Dataset excerpts:

(** X13: the [domain] of a page summary is the host of its URL, and no
    external link of the summary has an empty host or the host of the
    page itself. *)
Theorem parse_page_external_links (lib : Lib) (net : Net)
        (self : ImprovedHTTPRequester.t) (url : str) (timeout : option Q)
        (max_retries : Z) (w w' : World)
        (page : ImprovedHTTPRequester.PageSummary) :
  ImprovedHTTPRequester.parse_page lib net self url timeout max_retries w
  = (Ok page, w') ->
  (exists parsed_url,
      Urllib.urlparse (tables lib) url = Ok parsed_url
      /\ ImprovedHTTPRequester.domain page = Urllib.netloc parsed_url)
  /\ Forall (fun link =>
               exists parsed,
                 Urllib.urlparse (tables lib) link = Ok parsed
                 /\ Urllib.netloc parsed <> []
                 /\ Urllib.netloc parsed <> ImprovedHTTPRequester.domain page)
            (ImprovedHTTPRequester.external_links page).
Proof.
  unfold ImprovedHTTPRequester.parse_page. intros H.
  destruct (ImprovedHTTPRequester.get_soup _ _ _ _ _ _ _ _)
    as [[soup | e] w1]; cbn [bind] in H; [| discriminate].
  destruct (Urllib.urlparse _ _) as [parsed | e] eqn:Hu; cbn [bind] in H;
    [| discriminate].
  destruct (ImprovedHTTPRequester.collect_image_links _ _ _) as [il | e];
    cbn [bind] in H; [| discriminate].
  destruct (ImprovedHTTPRequester.collect_external_links _ _ _ _)
    as [el | e] eqn:He; cbn [bind] in H; [| discriminate].
  pose proof (f_equal (fun r => match fst r with
                                | Ok p => ImprovedHTTPRequester.domain p
                                | Raise _ => []
                                end) H) as Hd.
  pose proof (f_equal (fun r => match fst r with
                                | Ok p =>
                                    ImprovedHTTPRequester.external_links p
                                | Raise _ => []
                                end) H) as Hl.
  cbn [fst ImprovedHTTPRequester.domain
       ImprovedHTTPRequester.external_links] in Hd, Hl.
  rewrite <- Hd, <- Hl. split; [now exists parsed |].
  now apply collect_external_links_foreign with (url := url)
    (anchors := Bs4.find_all [ImprovedHTTPRequester.s_a] soup).
Qed.

Lemma parse_page_external_links_witness :
  exists page w',
    ImprovedHTTPRequester.parse_page (demo_lib links_page) (flaky_net 0)
      demo_requester (lit "https://www.esiee.fr/") None 3 demo_world
    = (Ok page, w')
    /\ ImprovedHTTPRequester.external_links page
       = [lit "https://www.example.org/partner"]
    /\ Forall (fun link =>
                 exists parsed,
                   Urllib.urlparse Urllib.ascii_tables link = Ok parsed
                   /\ Urllib.netloc parsed <> []
                   /\ Urllib.netloc parsed
                      <> ImprovedHTTPRequester.domain page)
              (ImprovedHTTPRequester.external_links page).
Proof.
  destruct (ImprovedHTTPRequester.parse_page (demo_lib links_page)
              (flaky_net 0) demo_requester (lit "https://www.esiee.fr/")
              None 3 demo_world) as [[page | e] w'] eqn:E.
  2:{ vm_compute in E. discriminate E. }
  exists page, w'. split; [reflexivity |]. split.
  - vm_compute in E. injection E as <- _. reflexivity.
  - exact (proj2 (parse_page_external_links _ _ _ _ _ _ _ E)).
Defined.

Lemma harvest_images_total (T : Urllib.Tables) (article_url d : str)
      (imgs : list Bs4.node) :
  extract_domain T article_url false = Ok d ->
  exists stored,
    RSSNewsScraper.harvest_images T article_url imgs = Ok stored
    /\ length stored <= length imgs.
Proof.
  intros Hd. induction imgs as [| img rest (stored & IH & Hl)];
    [now exists [] |].
  cbn [RSSNewsScraper.harvest_images]. rewrite IH, Hd. cbn [bind length].
  destruct (RSSNewsScraper.image_source img) as [s |];
    [| exists stored; split; [reflexivity | lia]].
  destruct (truthy s); [| exists stored; split; [reflexivity | lia]].
  destruct (startswith slashes_prefix s);
    [eexists; split; [reflexivity | cbn [length]; lia] |].
  destruct (startswith [Urllib.SLASH] s);
    [eexists; split; [reflexivity | cbn [length]; lia] |].
  destruct (negb (startswith RSSNewsScraper.s_http s));
    [exists stored; split; [reflexivity | lia] |].
  eexists; split; [reflexivity | cbn [length]; lia].
Qed.

(** X14: an article whose two fetches succeed, whose page parses and
    whose URL [extract_domain] accepts is never lost: [scrape_article]
    returns it, with the URL asked for, the domain and the title of the
    page, the first heading as title when there is one, and an image
    count equal to the number of stored images, at most one per
    [<img>]. *)
Theorem scrape_article_succeeds (lib : Lib) (net : Net)
        (requester : ImprovedHTTPRequester.t) (article_url d : str)
        (w w1 w2 : World) (page_data : ImprovedHTTPRequester.PageSummary)
        (fetched : list Bs4.node) :
  ImprovedHTTPRequester.parse_page lib net requester article_url
                                   (Some 15%Q) 3 w
  = (Ok page_data, w1) ->
  ImprovedHTTPRequester.get_soup lib net requester article_url
                                 (Some 15%Q) 3 1 w1
  = (Ok fetched, w2) ->
  extract_domain (tables lib) article_url false = Ok d ->
  exists a,
    RSSNewsScraper.scrape_article lib net requester article_url w
    = (Ok (RSSNewsScraper.ArticleDict a), w2)
    /\ RSSNewsScraper.url a = article_url
    /\ RSSNewsScraper.a_domain a = ImprovedHTTPRequester.domain page_data
    /\ RSSNewsScraper.page_title a = ImprovedHTTPRequester.title page_data
    /\ RSSNewsScraper.article_title a
       = hd (ImprovedHTTPRequester.title page_data)
            (ImprovedHTTPRequester.h1_tags page_data)
    /\ RSSNewsScraper.image_count a = length (RSSNewsScraper.images a)
    /\ length (RSSNewsScraper.images a)
       <= length (Bs4.find_all [lit "img"]
                    (Bs4.decompose_all RSSNewsScraper.unwanted_tags fetched)).
Proof.
  intros Hp Hs Hd.
  unfold RSSNewsScraper.scrape_article, RSSNewsScraper.scrape_article_try.
  rewrite Hp, Hs. cbn [bind].
  destruct (@harvest_images_total (tables lib) article_url d
              (Bs4.find_all [ImprovedHTTPRequester.s_img]
                 (Bs4.decompose_all RSSNewsScraper.unwanted_tags fetched)) Hd)
    as (stored & Hh & Hl).
  rewrite Hh. cbn [bind].
  eexists. split; [reflexivity |].
  cbn [RSSNewsScraper.url RSSNewsScraper.a_domain RSSNewsScraper.page_title
       RSSNewsScraper.article_title RSSNewsScraper.image_count
       RSSNewsScraper.images].
  split; [reflexivity |]. split; [reflexivity |]. split; [reflexivity |].
  split; [now destruct (ImprovedHTTPRequester.h1_tags page_data) |].
  split; [reflexivity | exact Hl].
Qed.

Lemma scrape_article_succeeds_witness :
  exists a w2,
    RSSNewsScraper.scrape_article (demo_lib two_paragraphs) (flaky_net 0)
      demo_requester (lit "https://www.lemonde.fr/a.html") demo_world
    = (Ok (RSSNewsScraper.ArticleDict a), w2)
    /\ RSSNewsScraper.url a = lit "https://www.lemonde.fr/a.html"
    /\ RSSNewsScraper.image_count a = length (RSSNewsScraper.images a).
Proof.
  destruct (ImprovedHTTPRequester.parse_page (demo_lib two_paragraphs)
              (flaky_net 0) demo_requester
              (lit "https://www.lemonde.fr/a.html") (Some 15%Q) 3 demo_world)
    as [[page | e] w1] eqn:Hp.
  2:{ vm_compute in Hp. discriminate Hp. }
  pose proof Hp as Hv. vm_compute in Hv. injection Hv as _ Hw1.
  destruct (ImprovedHTTPRequester.get_soup (demo_lib two_paragraphs)
              (flaky_net 0) demo_requester
              (lit "https://www.lemonde.fr/a.html") (Some 15%Q) 3 1 w1)
    as [[fetched | e] w2] eqn:Hs.
  2:{ rewrite <- Hw1 in Hs. vm_compute in Hs. discriminate Hs. }
  destruct (@scrape_article_succeeds (demo_lib two_paragraphs) (flaky_net 0)
              demo_requester (lit "https://www.lemonde.fr/a.html")
              (lit "lemonde.fr") demo_world w1 w2 page fetched Hp Hs eq_refl)
    as (a & Ha & Hu & _ & _ & _ & Hc & _).
  now exists a, w2.
Defined.

(** ** The number of requests of [scrape_article] *)

Lemma get_issued (net : Net) (self : ImprovedHTTPRequester.t) (url : str)
      (timeout : option Q) (max_retries : Z) (retry_delay : Q) (w : World) :
  issued w
  < issued (snd (ImprovedHTTPRequester.get net self url timeout max_retries
                   retry_delay w))
  <= issued w + Z.to_nat max_retries + 1.
Proof.
  unfold ImprovedHTTPRequester.get.
  destruct (RetryFacts.rotate_if_enabled_issued net self w) as [Hi _].
  pose proof (@RetryMore.retry_issued net self GET url
                (timeout_or_default timeout) max_retries retry_delay 0%Z
                (recursion_limit net)
                (ImprovedHTTPRequester.rotate_if_enabled net self w)) as H.
  rewrite Hi, Z.sub_0_r in H. exact H.
Qed.

Lemma get_soup_world (lib : Lib) (net : Net) (self : ImprovedHTTPRequester.t)
      (url : str) (timeout : option Q) (max_retries : Z) (retry_delay : Q)
      (w : World) :
  snd (ImprovedHTTPRequester.get_soup lib net self url timeout max_retries
         retry_delay w)
  = snd (ImprovedHTTPRequester.get net self url timeout max_retries
           retry_delay w).
Proof.
  unfold ImprovedHTTPRequester.get_soup.
  now destruct (ImprovedHTTPRequester.get _ _ _ _ _ _ _).
Qed.

Lemma parse_page_world (lib : Lib) (net : Net)
      (self : ImprovedHTTPRequester.t) (url : str) (timeout : option Q)
      (max_retries : Z) (w : World) :
  snd (ImprovedHTTPRequester.parse_page lib net self url timeout max_retries w)
  = snd (ImprovedHTTPRequester.get net self url timeout max_retries 1 w).
Proof.
  unfold ImprovedHTTPRequester.parse_page.
  rewrite <- get_soup_world with (lib := lib).
  now destruct (ImprovedHTTPRequester.get_soup _ _ _ _ _ _ _ _).
Qed.
(** On an acyclic model where no name is both a slot and a class,
    [descendents] returns on every name once the recursion depth exceeds
    the number of elements by two. *)
Theorem descendents_total (m : model) (fuel : nat) (n : string) :
  wf_model m -> disjoint_names m -> acyclic (__init__ m) ->
  S (List.length (_parents (__init__ m))) < fuel ->
  exists l, descendents fuel (__init__ m) (VStr n) = Ok l.
Proof.
  intros Hwf Hd Hac Hlt.
  destruct (descendents_path m fuel n Hwf Hd Hac)
    as [H | (path & Hlen & Hnd & _ & Hkey)]; [assumption|].
  exfalso.
  assert (Hle : List.length path <= S (List.length (keys (_parents (__init__ m))))).
  { destruct (in_dec string_dec n path) as [Hin|Hnin].
    - apply in_split in Hin. destruct Hin as (l1 & l2 & ->).
      pose proof (NoDup_remove_1 _ _ _ Hnd) as Hnd'.
      pose proof (NoDup_remove_2 _ _ _ Hnd) as Hn.
      assert (Hincl : incl (l1 ++ l2) (keys (_parents (__init__ m)))).
      { intros y Hy. apply Hkey.
        - apply in_app_or in Hy. apply in_or_app.
          destruct Hy; [now left | right; now right].
        - intros ->. contradiction. }
      apply NoDup_incl_length in Hincl; [|assumption].
      rewrite length_app in Hincl. rewrite length_app.
      change (List.length (n :: l2)) with (S (List.length l2)). lia.
    - assert (Hincl : incl path (keys (_parents (__init__ m)))).
      { intros y Hy. apply Hkey; [assumption|]. intros ->. contradiction. }
      apply NoDup_incl_length in Hincl; [|assumption]. lia. }
  unfold keys in Hle. rewrite length_map in Hle. lia.
Qed.

Lemma descendents_total_witness :
  exists l, descendents 14 (__init__ toy_model) (VStr "related to") = Ok l.
Proof.
  apply (descendents_total toy_model 14 "related to").
  - exact toy_wf.
  - exact toy_disjoint.
  - exact toy_acyclic.
  - vm_compute. lia.
Defined.

Lemma children_incl_descendents_witness :
  incl ["named thing"] ["named thing"; "gene"].
Proof.
  apply (children_incl_descendents 3 toy VNone); reflexivity.
Defined.

(** ** What the index keeps of the inverse *)

(** An element is listed among the children of its parent when it is a
    class, and also when it is a slot and no class has the same parent. *)
Theorem in_children_of_parent (m : model) (n : string) (e : element) :
  wf_model m ->
  merged_entry m n = Some e ->
  dict_get String.eqb n (model_classes m) <> None
  \/ with_parent (is_a e) (model_classes m) = [] ->
  exists l, children (__init__ m) (of_parent (is_a e)) = Ok l /\ In n l.
Proof.
  intros Hwf He Hc. unfold merged_entry in He.
  destruct (dict_get String.eqb n (model_classes m)) as [ec|] eqn:Ec.
  - injection He as <-. now apply class_in_children.
  - destruct Hc as [Hc|Hc]; [congruence|]. now apply slot_in_children.
Qed.

Lemma in_children_of_parent_witness :
  exists l, children (__init__ toy_model)
                     (of_parent (is_a (entry (Some "related to") [] [])))
            = Ok l
            /\ In "contributes to" l.
Proof.
  apply (in_children_of_parent toy_model "contributes to"
           (entry (Some "related to") [] [])).
  - exact toy_wf.
  - reflexivity.
  - right. reflexivity.
Defined.

(** ** Exceptions of get_by_mapping *)

Lemma shared_loop_raise (m : model) (fuel : nat) rest sh (e : exn) :
  sh <> [] ->
  shared_loop fuel (__init__ m) rest sh = Raise e -> e = RecursionError.
Proof.
  revert sh. induction rest as [|x rest IH]; intros sh Hne; simpl.
  - destruct sh; [congruence | discriminate].
  - destruct (ancestors fuel (__init__ m) (VStr x)) as [a|e'] eqn:Ea; simpl.
    + destruct (filter _ sh) as [|y sh'] eqn:Ef; [discriminate|].
      apply IH. discriminate.
    + intros [= <-]. eapply ancestors_init_raise; eauto.
Qed.
(** * Engine reporting extension: the per-request trace builder

    A shallow embedding of [EngineReportingExtension] and of its helper
    functions (path keying, trace tree construction, error rewriting,
    variable and header redaction, end-of-request flags), with the
    properties of the specification proved or refuted against it.

    Conventions of the embedding:
    - JS objects that are mutated in place ([Trace.Node], [GraphQLError] and
      the arrays it refers to) live in an explicit store and are referred to
      by their allocation index; a [Map] is a [gmap], and so are the own
      properties of a plain object, whose reads and assignments go through
      [Object.prototype] where the language says so;
    - a JS exception is the [None] of an [option] result in the tree
      builder, and [Throws] where the code has a [try]/[catch] or calls code
      of the user;
    - a Number that holds an integer is that integer, rounded as a double
      is where it matters;
    - functions of the [graphql] package ([responsePathAsArray], the
      [GraphQLError] constructor) and built-ins ([Array.prototype.join],
      [JSON.stringify], [String.prototype.toLowerCase]) are modelled on the
      fragment of values the extension handles. *)

From Stdlib Require Import Ascii.
From stdpp Require Import gmap strings list fin_maps pretty.

#[local] Open Scope string_scope.
#[local] Open Scope list_scope.

(** ** Path keying *)

Module PathKey.

(** [path.key : string | number]; array indices are non-negative integers. *)
Inductive Key :=
  | Name (s : string)
  | Index (n : N).

(** [ResponsePath = { prev : ResponsePath | undefined, key }]. *)
#[local] Unset Elimination Schemes.
Inductive ResponsePath :=
  | Path (prev : option ResponsePath) (key : Key).
#[local] Set Elimination Schemes.
(** C5.  Every node of a pocket that has a parent (every child a task
    proposed) has, once the next round has started, exactly one edge
    under its parent's key in [children], and keeps exactly one until
    the end of the run.  This holds whether or not the child's key was
    already seen or answered, however many times the child was proposed,
    and whatever the outcome of the tasks. *)
Theorem proposed_child_has_one_edge (P : providers) (d : nat)
  (q : jsstring) (n : nat) (pocket : list node) (st : state) :
  rounds P d n (root_pocket q) initial_state = (Ok pocket, st) ->
  forall m r st',
    rounds P d (n + S m) (root_pocket q) initial_state = (r, st') ->
    forall nd p,
      In nd pocket -> node_parentOriginal nd = Some p ->
      List.length (edges_to (normalize p) (node_key nd) (children st')) = 1.
Proof.
  intros H m r st' H' nd p Hin Hp.
  assert (Hwf : wf_child nd).
  { pose proof (rounds_pocket_wf _ _ _ _ H) as F.
    rewrite Forall_forall in F. destruct (F nd Hin) as [E|W]; [|exact W].
    congruence. }
  assert (Hle : List.length
                  (edges_to (normalize p) (node_key nd) (children st')) <= 1).
  { pose proof H' as G. apply rounds_children in G.
    destruct (G (normalize p) (node_key nd)) as (_ & G2).
    cbn in G2. exact G2. }
  rewrite rounds_add in H'. unfold bind in H'. rewrite H in H'.
  cbn [rounds] in H'. apply bind_inv in H'.
  assert (Hge : 1 <= List.length
                  (edges_to (normalize p) (node_key nd) (children st'))).
  { destruct H' as [(p1 & st1 & H1 & H2) | (e & H1 & _)];
      apply round_children in H1; destruct H1 as (_ & E1).
    - apply rounds_children in H2.
      apply (edges_grow_keeps _ _ H2). exact (E1 nd p Hin Hwf Hp).
    - exact (E1 nd p Hin Hwf Hp). }
  lia.
Qed.

(** ** Runs whose services answer *)

Section TotalServices.

Variable P : providers.
Variable max_depth : nat.

Hypothesis classifier_answers : forall q, exists b, isQuantifiable P q = Ok b.
Hypothesis search_configured :
  truthy (or_empty (SERPAPI_API_KEY P)) = true.
Hypothesis search_answers :
  forall q, exists organic, serpapi_organic P q 5 = Ok organic.
Hypothesis completion_answers :
  forall u, exists c, web_completion P u = Ok c.
Hypothesis decomposer_answers :
  forall q, exists l, decomposeToQuantifiable P q = Ok l.
Hypothesis followups_answer :
  forall q a, exists l, detectFollowupsFromAnswer P q a = Ok l.





End TotalServices.

Section RootQuestion.

Variable P : providers.
Variable max_depth : nat.

Lemma normalize_trim (s : jsstring) : normalize (trim s) = normalize s.
Proof. unfold normalize. rewrite trim_idem. reflexivity. Qed.

Lemma resolve_all_seen (U : list node) :
  forall (st st' : state) (r : result (list node)),
  resolve_all P max_depth U st = (r, st') -> seen st' = seen st.
Proof.
  induction U as [|nd rest IH]; intros st st' r H; cbn [resolve_all] in H.
  - unfold ret in H. inversion H; subst. reflexivity.
  - apply bind_inv in H.
    destruct H as [(nx1 & st1 & H1 & H2) | (e & H1 & _)];
      apply resolve_node_inv in H1; destruct H1 as (_ & Hs & _);
      [|exact Hs].
    apply bind_inv in H2.
    destruct H2 as [(nx2 & st2 & H3 & H4) | (e & H3 & _)];
      apply IH in H3; [|congruence].
    unfold ret in H4. inversion H4; subst. congruence.
Qed.

Lemma round_seen (pocket : list node) (st st' : state)
  (r : result (list node)) :
  round P max_depth pocket st = (r, st') ->
  seen st' = seen (fst (dedup_pass pocket st)) /\
  exists more, seen st' = seen st ++ more.
Proof.
  unfold round. intros H.
  destruct (dedup_pass pocket st) as [st1 U] eqn:D. cbn [fst].
  apply dedup_pass_inv in D. destruct D as (_ & _ & _ & S1 & _).
  assert (E : seen st' = seen st1).
  { destruct U; [inversion H; subst; reflexivity|].
    eapply resolve_all_seen. exact H. }
  split; [exact E|]. rewrite E, S1. eauto.
Qed.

Your instructions:
Word for word, restate the lines of the data above that fall between the line holding "- apply rounds_children in H2." and the line holding "truthy (or_empty (SERPAPI_API_KEY", inclusive, and no other lines.

Your solution:
    - apply rounds_children in H2.
      apply (edges_grow_keeps _ _ H2). exact (E1 nd p Hin Hwf Hp).
    - exact (E1 nd p Hin Hwf Hp). }
  lia.
Qed.

(** ** Runs whose services answer *)

Section TotalServices.

Variable P : providers.
Variable max_depth : nat.

Hypothesis classifier_answers : forall q, exists b, isQuantifiable P q = Ok b.
Hypothesis search_configured :
  truthy (or_empty (SERPAPI_API_KEY P)) = true.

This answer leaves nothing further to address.